*What to do*: Each record below should appear again exactly as written.

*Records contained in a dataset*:
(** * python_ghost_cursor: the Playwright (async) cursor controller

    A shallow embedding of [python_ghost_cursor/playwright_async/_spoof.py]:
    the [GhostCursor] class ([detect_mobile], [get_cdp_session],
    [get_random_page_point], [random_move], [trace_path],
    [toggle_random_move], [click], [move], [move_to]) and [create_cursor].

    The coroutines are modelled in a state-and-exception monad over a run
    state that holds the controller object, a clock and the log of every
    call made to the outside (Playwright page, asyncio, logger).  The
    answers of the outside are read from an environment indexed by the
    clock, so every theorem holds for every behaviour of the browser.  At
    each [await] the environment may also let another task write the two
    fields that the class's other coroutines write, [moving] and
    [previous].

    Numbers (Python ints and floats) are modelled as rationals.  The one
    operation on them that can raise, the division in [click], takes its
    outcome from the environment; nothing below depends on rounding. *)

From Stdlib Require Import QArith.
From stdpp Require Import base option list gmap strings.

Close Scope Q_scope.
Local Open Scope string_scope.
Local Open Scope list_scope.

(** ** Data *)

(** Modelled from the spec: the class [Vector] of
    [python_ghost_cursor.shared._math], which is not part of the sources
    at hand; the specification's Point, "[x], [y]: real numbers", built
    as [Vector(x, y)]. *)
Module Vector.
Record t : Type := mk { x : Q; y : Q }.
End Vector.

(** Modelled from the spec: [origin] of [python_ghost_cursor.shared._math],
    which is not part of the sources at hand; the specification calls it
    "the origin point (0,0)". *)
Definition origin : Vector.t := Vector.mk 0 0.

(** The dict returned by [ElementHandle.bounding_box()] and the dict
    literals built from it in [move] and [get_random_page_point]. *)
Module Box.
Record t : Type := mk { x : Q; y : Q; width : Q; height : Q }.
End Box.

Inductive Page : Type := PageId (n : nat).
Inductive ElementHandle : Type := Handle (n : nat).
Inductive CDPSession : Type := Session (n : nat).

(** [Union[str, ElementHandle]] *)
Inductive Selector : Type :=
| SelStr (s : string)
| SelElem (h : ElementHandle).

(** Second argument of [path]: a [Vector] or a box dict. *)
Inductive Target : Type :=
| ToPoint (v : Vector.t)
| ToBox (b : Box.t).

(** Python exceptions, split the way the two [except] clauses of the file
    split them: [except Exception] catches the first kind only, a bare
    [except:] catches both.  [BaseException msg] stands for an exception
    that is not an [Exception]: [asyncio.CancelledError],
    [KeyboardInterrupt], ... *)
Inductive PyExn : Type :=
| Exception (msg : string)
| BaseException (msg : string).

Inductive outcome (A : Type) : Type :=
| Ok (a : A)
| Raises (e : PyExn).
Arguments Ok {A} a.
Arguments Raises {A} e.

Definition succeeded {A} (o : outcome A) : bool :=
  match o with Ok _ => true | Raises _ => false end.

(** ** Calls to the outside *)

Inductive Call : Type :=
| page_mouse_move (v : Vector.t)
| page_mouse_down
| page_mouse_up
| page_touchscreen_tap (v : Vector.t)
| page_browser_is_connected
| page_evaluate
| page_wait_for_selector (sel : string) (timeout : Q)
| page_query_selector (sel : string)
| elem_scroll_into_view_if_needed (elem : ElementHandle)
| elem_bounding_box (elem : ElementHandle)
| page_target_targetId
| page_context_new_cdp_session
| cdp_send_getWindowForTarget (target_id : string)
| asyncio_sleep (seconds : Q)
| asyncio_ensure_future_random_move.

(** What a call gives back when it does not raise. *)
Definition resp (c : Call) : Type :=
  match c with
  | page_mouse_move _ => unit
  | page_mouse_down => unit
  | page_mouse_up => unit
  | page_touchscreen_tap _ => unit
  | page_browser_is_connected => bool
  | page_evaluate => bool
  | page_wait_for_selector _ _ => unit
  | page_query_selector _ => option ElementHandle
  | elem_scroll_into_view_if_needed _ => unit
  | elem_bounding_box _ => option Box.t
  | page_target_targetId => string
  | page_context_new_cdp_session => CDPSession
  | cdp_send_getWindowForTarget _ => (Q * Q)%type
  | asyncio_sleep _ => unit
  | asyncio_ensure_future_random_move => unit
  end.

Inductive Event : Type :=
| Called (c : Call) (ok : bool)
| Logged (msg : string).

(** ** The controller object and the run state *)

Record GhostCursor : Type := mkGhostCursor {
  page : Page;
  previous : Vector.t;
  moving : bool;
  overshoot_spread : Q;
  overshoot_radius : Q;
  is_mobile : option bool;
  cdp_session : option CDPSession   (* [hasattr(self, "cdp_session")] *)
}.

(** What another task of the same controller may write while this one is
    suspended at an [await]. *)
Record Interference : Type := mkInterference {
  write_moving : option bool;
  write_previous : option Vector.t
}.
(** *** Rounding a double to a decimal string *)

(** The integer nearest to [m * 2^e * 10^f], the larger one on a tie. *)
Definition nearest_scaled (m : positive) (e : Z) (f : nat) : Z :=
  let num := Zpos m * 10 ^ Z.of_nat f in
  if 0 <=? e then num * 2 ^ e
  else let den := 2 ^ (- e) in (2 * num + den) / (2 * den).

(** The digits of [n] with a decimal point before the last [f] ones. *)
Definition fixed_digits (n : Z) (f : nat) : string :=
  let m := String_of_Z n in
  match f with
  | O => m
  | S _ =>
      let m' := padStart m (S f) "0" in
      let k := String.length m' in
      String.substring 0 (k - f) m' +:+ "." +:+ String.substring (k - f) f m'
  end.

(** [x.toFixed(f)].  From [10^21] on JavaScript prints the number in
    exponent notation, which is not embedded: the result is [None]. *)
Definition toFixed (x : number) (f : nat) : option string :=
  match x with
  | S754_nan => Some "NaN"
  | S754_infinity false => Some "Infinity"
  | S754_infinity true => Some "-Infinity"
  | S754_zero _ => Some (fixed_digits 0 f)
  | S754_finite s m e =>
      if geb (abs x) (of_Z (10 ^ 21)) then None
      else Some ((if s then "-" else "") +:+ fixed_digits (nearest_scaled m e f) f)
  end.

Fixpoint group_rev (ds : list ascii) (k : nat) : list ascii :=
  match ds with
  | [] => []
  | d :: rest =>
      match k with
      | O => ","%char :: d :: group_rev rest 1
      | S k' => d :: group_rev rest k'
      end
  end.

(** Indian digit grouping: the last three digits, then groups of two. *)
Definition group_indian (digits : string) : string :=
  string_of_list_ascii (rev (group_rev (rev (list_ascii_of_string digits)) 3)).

*Answer to this exercise*:
(** * python_ghost_cursor: the Playwright (async) cursor controller

    A shallow embedding of [python_ghost_cursor/playwright_async/_spoof.py]:
    the [GhostCursor] class ([detect_mobile], [get_cdp_session],
    [get_random_page_point], [random_move], [trace_path],
    [toggle_random_move], [click], [move], [move_to]) and [create_cursor].

    The coroutines are modelled in a state-and-exception monad over a run
    state that holds the controller object, a clock and the log of every
    call made to the outside (Playwright page, asyncio, logger).  The
    answers of the outside are read from an environment indexed by the
    clock, so every theorem holds for every behaviour of the browser.  At
    each [await] the environment may also let another task write the two
    fields that the class's other coroutines write, [moving] and
    [previous].

    Numbers (Python ints and floats) are modelled as rationals.  The one
    operation on them that can raise, the division in [click], takes its
    outcome from the environment; nothing below depends on rounding. *)

From Stdlib Require Import QArith.
From stdpp Require Import base option list gmap strings.

Close Scope Q_scope.
Local Open Scope string_scope.
Local Open Scope list_scope.

(** ** Data *)

(** Modelled from the spec: the class [Vector] of
    [python_ghost_cursor.shared._math], which is not part of the sources
    at hand; the specification's Point, "[x], [y]: real numbers", built
    as [Vector(x, y)]. *)
Module Vector.
Record t : Type := mk { x : Q; y : Q }.
End Vector.

(** Modelled from the spec: [origin] of [python_ghost_cursor.shared._math],
    which is not part of the sources at hand; the specification calls it
    "the origin point (0,0)". *)
Definition origin : Vector.t := Vector.mk 0 0.

(** The dict returned by [ElementHandle.bounding_box()] and the dict
    literals built from it in [move] and [get_random_page_point]. *)
Module Box.
Record t : Type := mk { x : Q; y : Q; width : Q; height : Q }.
End Box.

Inductive Page : Type := PageId (n : nat).
Inductive ElementHandle : Type := Handle (n : nat).
Inductive CDPSession : Type := Session (n : nat).

(** [Union[str, ElementHandle]] *)
Inductive Selector : Type :=
| SelStr (s : string)
| SelElem (h : ElementHandle).

(** Second argument of [path]: a [Vector] or a box dict. *)
Inductive Target : Type :=
| ToPoint (v : Vector.t)
| ToBox (b : Box.t).

(** Python exceptions, split the way the two [except] clauses of the file
    split them: [except Exception] catches the first kind only, a bare
    [except:] catches both.  [BaseException msg] stands for an exception
    that is not an [Exception]: [asyncio.CancelledError],
    [KeyboardInterrupt], ... *)
Inductive PyExn : Type :=
| Exception (msg : string)
| BaseException (msg : string).

Inductive outcome (A : Type) : Type :=
| Ok (a : A)
| Raises (e : PyExn).
Arguments Ok {A} a.
Arguments Raises {A} e.

Definition succeeded {A} (o : outcome A) : bool :=
  match o with Ok _ => true | Raises _ => false end.

(** ** Calls to the outside *)

Inductive Call : Type :=
| page_mouse_move (v : Vector.t)
| page_mouse_down
| page_mouse_up
| page_touchscreen_tap (v : Vector.t)
| page_browser_is_connected
| page_evaluate
| page_wait_for_selector (sel : string) (timeout : Q)
| page_query_selector (sel : string)
| elem_scroll_into_view_if_needed (elem : ElementHandle)
| elem_bounding_box (elem : ElementHandle)
| page_target_targetId
| page_context_new_cdp_session
| cdp_send_getWindowForTarget (target_id : string)
| asyncio_sleep (seconds : Q)
| asyncio_ensure_future_random_move.

(** What a call gives back when it does not raise. *)
Definition resp (c : Call) : Type :=
  match c with
  | page_mouse_move _ => unit
  | page_mouse_down => unit
  | page_mouse_up => unit
  | page_touchscreen_tap _ => unit
  | page_browser_is_connected => bool
  | page_evaluate => bool
  | page_wait_for_selector _ _ => unit
  | page_query_selector _ => option ElementHandle
  | elem_scroll_into_view_if_needed _ => unit
  | elem_bounding_box _ => option Box.t
  | page_target_targetId => string
  | page_context_new_cdp_session => CDPSession
  | cdp_send_getWindowForTarget _ => (Q * Q)%type
  | asyncio_sleep _ => unit
  | asyncio_ensure_future_random_move => unit
  end.

Inductive Event : Type :=
| Called (c : Call) (ok : bool)
| Logged (msg : string).

(** ** The controller object and the run state *)

Record GhostCursor : Type := mkGhostCursor {
  page : Page;
  previous : Vector.t;
  moving : bool;
  overshoot_spread : Q;
  overshoot_radius : Q;
  is_mobile : option bool;
  cdp_session : option CDPSession   (* [hasattr(self, "cdp_session")] *)
}.

(** What another task of the same controller may write while this one is
    suspended at an [await]. *)
Record Interference : Type := mkInterference {
  write_moving : option bool;
  write_previous : option Vector.t
}.
(** *** Rounding a double to a decimal string *)

(** The integer nearest to [m * 2^e * 10^f], the larger one on a tie. *)
Definition nearest_scaled (m : positive) (e : Z) (f : nat) : Z :=
  let num := Zpos m * 10 ^ Z.of_nat f in
  if 0 <=? e then num * 2 ^ e
  else let den := 2 ^ (- e) in (2 * num + den) / (2 * den).

(** The digits of [n] with a decimal point before the last [f] ones. *)
Definition fixed_digits (n : Z) (f : nat) : string :=
  let m := String_of_Z n in
  match f with
  | O => m
  | S _ =>
      let m' := padStart m (S f) "0" in
      let k := String.length m' in
      String.substring 0 (k - f) m' +:+ "." +:+ String.substring (k - f) f m'
  end.

(** [x.toFixed(f)].  From [10^21] on JavaScript prints the number in
    exponent notation, which is not embedded: the result is [None]. *)
Definition toFixed (x : number) (f : nat) : option string :=
  match x with
  | S754_nan => Some "NaN"
  | S754_infinity false => Some "Infinity"
  | S754_infinity true => Some "-Infinity"
  | S754_zero _ => Some (fixed_digits 0 f)
  | S754_finite s m e =>
      if geb (abs x) (of_Z (10 ^ 21)) then None
      else Some ((if s then "-" else "") +:+ fixed_digits (nearest_scaled m e f) f)
  end.

Fixpoint group_rev (ds : list ascii) (k : nat) : list ascii :=
  match ds with
  | [] => []
  | d :: rest =>
      match k with
      | O => ","%char :: d :: group_rev rest 1
      | S k' => d :: group_rev rest k'
      end
  end.

(** Indian digit grouping: the last three digits, then groups of two. *)
Definition group_indian (digits : string) : string :=
  string_of_list_ascii (rev (group_rev (rev (list_ascii_of_string digits)) 3)).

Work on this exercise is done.